As how muhammedsabah would explain this question:
However, I've decided to post a separate question hoping to get
a different response t
c) For any positive value z, it is always true that P(Z > z) > P(T > z), where Z~ N(0,1), and T ~ Taf, for some finite df value. (1 mark)
c) Both normal and t distribution have a symmetric distributi

Answers

Thus, if we choose z to be a negative value instead of a positive value, then we would get the opposite inequality.

The statement "For any positive value z, it is always true that P(Z > z) > P(T > z), where Z~ N(0,1), and T ~ Taf, for some finite df value" is false. This is because both normal and t distributions have a symmetric distribution.
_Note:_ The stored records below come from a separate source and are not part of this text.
Lemma upd_bi_idle blk f : within idle (upd_bi blk f).
Proof. unfold upd_bi, bi_of, upd_blocks. repeat first [match goal with |- idle _ _ => done end|within_step]. Qed.
Lemma bi_of_idle blk : within idle (bi_of blk).
Proof. unfold bi_of. repeat within_step. Qed.
Lemma get_block_info_idle blk : within idle (yaffs_get_block_info blk).
Proof. unfold yaffs_get_block_info. repeat within_step. Qed.
Lemma take_chunk_idle blk page : within idle (take_chunk blk page).
Proof.
  unfold take_chunk, yaffs_set_chunk_bit, yaffs_block_bits, yaffs_verify_chunk_bit_id, bits_byte, set_bits_byte, upd_blocks.
  repeat first [apply upd_bi_idle|apply get_block_info_idle|match goal with |- idle _ _ => done end|within_step].
Qed.
Lemma check_available_run n d : ends (yaffs_check_alloc_available n) d (λ _ d', alike d d').
Proof.
  assert (∃ x d', yaffs_check_alloc_available n d = Ok (x, d') ∧ alike d d') as (x & d' & H & Ha); [|by exists x, d'].
  unfold yaffs_check_alloc_available, yaffs_calc_checkpt_blocks_required. destruct (negb is_yaffs2); prog_simpl; [by do 2 eexists|].
  destruct (_ && _); cbn [when]; prog_simpl; do 2 eexists; (split; [reflexivity|by split]).
Qed.

(** At most one block is opened, which gets the next sequence number. *)
Definition numbered d d' : Prop := flash d' = flash d ∧
  (counts d' = counts d ∨ counts d' = (u32 ((counts d).1 + 1), (counts d).2 - 1)).

Lemma idle_numbered d1 d2 d3 : idle d1 d2 → numbered d2 d3 → numbered d1 d3.
Proof. intros [E1 E2] [H1 H2]. split; [congruence|]. by rewrite <- E2. Qed.
Lemma numbered_idle d1 d2 d3 : numbered d1 d2 → idle d2 d3 → numbered d1 d3.
Proof. intros [H1 H2] [E1 E2]. split; [congruence|]. by rewrite E2. Qed.

Lemma find_alloc_numbered n : within numbered (find_alloc_loop n).
Proof.
  induction n as [|n IH]; intros d x d'; cbn [find_alloc_loop]; [intros [= <- <-]; split; [done|by left]|].
  rewrite !bind_upd_blocks. set (d1 := on_blocks _ (on_blocks _ d)).
  assert (idle d d1) as H1 by (unfold d1; split; [done|]; unfold counts; cbn [on_blocks blocks set_blocks]; by destruct (_ || _)).
  clearbody d1. intros (d1' & d1'' & [= <- <-] & H)%bind_inv.
  apply bind_inv in H as (bi & d2 & H2%get_block_info_idle & H). apply bind_inv in H as (b & d3 & H3%bi_of_idle & H).
  assert (idle d d3) as H03 by exact (transitivity (transitivity H1 H2) H3).
  destruct (decide _) as [_|_]; [|by apply (idle_numbered d d3), (IH d3 x)].
  apply bind_inv in H as (u & d4 & H4%upd_bi_idle & H). rewrite bind_upd_blocks in H.
  apply bind_inv in H as (d5 & d5' & [= <- <-] & H). apply bind_inv in H as (u2 & d6 & H6%upd_bi_idle & H).
  rewrite bind_upd_blocks in H. injection H as <- <-.
  destruct (transitivity H03 H4) as [E1 E2], H6 as [E3 E4]. apply counts_inv in E2 as [E2 E2'], E4 as [E4 E4'].
  cbn [on_blocks blocks set_blocks flash dev_seq_number set_dev_seq_number n_erased_blocks] in E3, E4, E4'.
  split; [cbn; congruence|right]. unfold counts.
  cbn [on_blocks blocks set_blocks dev_seq_number n_erased_blocks set_n_erased_blocks fst snd]. by rewrite E4, E4', E2, E2'.
Qed.

Lemma open_numbered : within numbered open_if_needed.
Proof.
  intros d x d' H. unfold open_if_needed in H. apply bind_inv in H as (d0 & d0' & [= <- <-] & H).
  destruct (_ <? _) in H; cbn [when] in H; [|injection H as <- <-; split; [done|by left]].
  apply bind_inv in H as (blk & d1 & H1 & H). injection H as <- <-. apply (numbered_idle d d1); [|done].
  unfold yaffs_find_alloc_block in H1. apply bind_inv in H1 as (d0 & d0' & [= <- <-] & H1).
  destruct (_ <? _) in H1; [injection H1 as <- <-; split; [done|by left]|]. by eapply find_alloc_numbered.
Qed.

(** What may be written after a block was opened could be written before. *)
Lemma open_blank d : blocks_ok (blocks d) → ends open_if_needed d (λ _ d1, ∀ blk c, in_range blk → 0 ≤ c →
  blank_at (blocks d1) blk c → blank_at (blocks d) blk c).
Proof.
  intros [Hwf _]. unfold open_if_needed. apply ends_bind, ends_get.
  destruct (Z.ltb_spec (alloc_block (blocks d)) 0) as [Ha|Ha]; cbn [when]; [|by apply ends_ret].
  eapply ends_seq; [apply (find_alloc_block_run pd_yaffs2 _ d Hwf)|].
  intros r d1 [(-> & _ & [S1 S2 S3 S4 S5 S6])|(O1 & O2 & O3 & O4 & Hr & x & s & Hx & Hst & Hi)];
    apply ends_bind, ends_upd_blocks, ends_upd_blocks; cbn [on_blocks blocks set_blocks]; intros blk c Hb Hc.
  - intros [(y & Hy & Hyst)|[Hy _]]; [left|cbn in Hy; destruct Hb, Hgeo; lia]. exists y. split; [|done]. unfold info. by rewrite S2.
  - intros [(y & Hy & Hyst)|[Hy _]].
    + left. assert (info (b_bi r (open_info s) (blocks d)) blk = Some y) as Hy'.
      { rewrite <- Hy. unfold info. cbn [set_alloc_page set_alloc_block block_info]. by rewrite Hi. }
      rewrite info_b_bi in Hy' by done. destruct (decide (blk = r)) as [->|_]; [|by exists y].
      rewrite Hx in Hy'. injection Hy' as <-. by exists x.
    + cbn in Hy. subst blk. left. by exists x.
Qed.

Lemma chunk_of_inj blk c blk' c' : 0 ≤ c < chunks_per_block → 0 ≤ c' < chunks_per_block → chunk_of blk c = chunk_of blk' c' → blk = blk' ∧ c = c'.
Proof. intros Hc Hc' E. apply addr_inj; [done..|]. unfold addr. by rewrite E. Qed.

Lemma carves_empty d d' blk x' : carves d d' → info (blocks d') blk = Some x' → block_state x' = YAFFS_BLOCK_STATE_EMPTY →
  ∃ x, info (blocks d) blk = Some x ∧ block_state x = YAFFS_BLOCK_STATE_EMPTY.
Proof.
  intros H Hx Hst. destruct (carves_info _ _ _ _ H Hx) as (x & Hx0 & _ & _ & [E|E]); [exists x; split; [done|congruence]|states].
Qed.

(** Where the chunk comes from that is handed out. *)
Definition taken d (r : Z * option Z) d' : Prop :=
  match r.2 with
  | Some blk => ∃ c, r.1 = chunk_of blk c ∧ 0 ≤ c < chunks_per_block ∧ in_range blk ∧ ∀ c', c ≤ c' → blank_at (blocks d) blk c'
  | None => ∀ blk c, in_range blk → 0 ≤ c → blank_at (blocks d') blk c → blank_at (blocks d) blk c
  end.

Lemma alloc_taken use_reserver d : blocks_ok (blocks d) → ends (yaffs_alloc_chunk use_reserver) d (taken d).
Proof.
  intros Hok. unfold ends. rewrite alloc_chunk_eq. eapply (ends_seq open_if_needed);
    [exact (ends_and _ _ _ _ (open_blank d Hok) (open_if_needed_run pd_yaffs2 d Hok))|]. intros _ d1 [Hb1 (Hok1 & _)].
  apply ends_bind. eapply (ends_mono _ _ (λ _ d', blocks d' = blocks d1)).
  { destruct use_reserver; [by apply ends_ret|]. eapply ends_mono; [apply check_available_run|]. intros x d' H. by apply al_blocks. }
  intros ok d2 E2. destruct ok; cbn [negb]; [|apply ends_ret; unfold taken; cbn; by rewrite E2].
  apply ends_bind, ends_get. destruct (Z.leb_spec 0 (alloc_block (blocks d2))) as [Ha|Ha]; [|apply ends_ret; unfold taken; cbn; by rewrite E2].
  eapply ends_mono; [apply (take_chunk_run pd_yaffs2 d2); [by rewrite E2|lia]|].
  intros r d' (-> & Hr & Hc & _). exists (alloc_page (blocks d2)). split_and!; try done; [lia..|].
  intros c' Hc'. apply Hb1; [done|lia|]. rewrite <- E2. by right.
Qed.

Lemma alloc_numbered use_reserver : within numbered (yaffs_alloc_chunk use_reserver).
Proof.
  intros d r d'. rewrite alloc_chunk_eq. intros (u & d1 & H1%open_numbered & H)%bind_inv. apply (numbered_idle d d1); [done|].
  revert H. apply within_bind; [apply _| |].
  - intros d2 ok d3 H. destruct use_reserver; [by injection H as _ <-|].
    pose proof (ends_inv _ _ _ _ _ (check_available_run 1 d2) H) as Ha. split; [|unfold counts; by rewrite (al_blocks _ _ Ha)].
    unfold yaffs_check_alloc_available, yaffs_calc_checkpt_blocks_required in H. destruct (negb is_yaffs2); autorewrite with prog in H; [by injection H as _ <-|].
    destruct (_ && _); cbn [when] in H; autorewrite with prog in H; by injection H as _ <-.
  - intros ok. destruct (negb ok); repeat first [apply take_chunk_idle|within_step].
Qed.

(** No chunk may be taken without the reserve, or none at all. *)
Definition short d : Prop :=
  (∃ d', yaffs_check_alloc_available 1 d = Ok (false, d')) ∨ alloc_block (blocks d) = -1 ∧ n_erased_blocks (blocks d) < 1.

Lemma check_available_again n d (ok : bool) d' : yaffs_check_alloc_available n d = Ok (ok, d') → ∃ d'', yaffs_check_alloc_available n d' = Ok (ok, d'').
Proof.
  unfold yaffs_check_alloc_available, yaffs_calc_checkpt_blocks_required. destruct (negb is_yaffs2); prog_simpl.
  { intros [= <- <-]. by eexists. }
  set (n_blocks := _ / _ + 3).
  destruct (checkpoint_blocks_required d =? 0) eqn:E1, yaffs2_checkpt_required eqn:E2; cbn [andb when]; prog_simpl; intros [= <- <-];
    cbn [checkpoint_blocks_required set_checkpoint_blocks_required blocks_in_checkpt blocks]; rewrite ?E1; cbn [andb when];
    try (eexists; prog_simpl; reflexivity).
  destruct (n_blocks =? 0); cbn [andb when]; prog_simpl; eexists; reflexivity.
Qed.

(** Without the reserve there may be no chunk. *)
Lemma alloc_short d : blocks_ok (blocks d) → ends (yaffs_alloc_chunk false) d (λ r d', r.1 < 0 → short d').
Proof.
  intros Hok. unfold ends. rewrite alloc_chunk_eq. eapply (ends_seq open_if_needed);
    [exact (ends_within _ _ _ _ open_numbered (open_if_needed_run pd_yaffs2 d Hok))|]. intros _ d1 [(Hok1 & _ & _ & _ & Hno & _) [_ Hn]].
  apply ends_bind. destruct (check_available_run 1 d1) as (ok & d2 & H2 & Hal). exists ok, d2. split; [exact H2|].
  pose proof (al_blocks _ _ Hal) as E2. destruct ok; cbn [negb].
  - apply ends_bind, ends_get. destruct (Z.leb_spec 0 (alloc_block (blocks d2))) as [Ha|Ha].
    + eapply ends_mono; [apply (take_chunk_run pd_yaffs2 d2); [by rewrite E2|lia]|]. intros r d' (-> & Hr & Hc & _). cbn [fst].
      intros Hneg. destruct (chunk_of_u32 pd_yaffs2 _ _ Hr Hc). lia.
    + apply ends_ret. intros _. right. rewrite E2 in *. pose proof (alloc_block_sign pd_yaffs2 _ _ _ (proj1 Hok1)) as Hsign.
      assert (alloc_block (blocks d1) = -1) as E by (apply Hsign; lia). split; [done|]. destruct (Hno E) as [_ Hlt]. unfold counts in Hn.
      destruct Hn as [Hn|Hn]; injection Hn as _ ->; cbn; lia.
  - apply ends_ret. intros _. left. by eapply check_available_again.
Qed.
Explanation: Let Z be a random variable that has a standard normal distribution, i.e. Z ~ N(0, 1). Then we have, P(Z > z) = 1 - P(Z < z) = 1 - Φ(z), where Φ is the cumulative distribution function (cdf) of the standard normal distribution. Similarly, let T be a random variable that has a t distribution with n degrees of freedom, i.e. T ~ T(n).Then we have, P(T > z) = 1 - P(T ≤ z) = 1 - F(z), where F is the cdf of the t distribution with n degrees of freedom. The statement "P(Z > z) > P(T > z)" is equivalent to Φ(z) < F(z), for any positive value of z. However, this is not always true. Therefore, the statement is false. The reason for this is that both normal and t distributions have a symmetric distribution. The standard normal distribution is symmetric about the mean of 0, and the t distribution with n degrees of freedom is symmetric about its mean of 0 when n > 1.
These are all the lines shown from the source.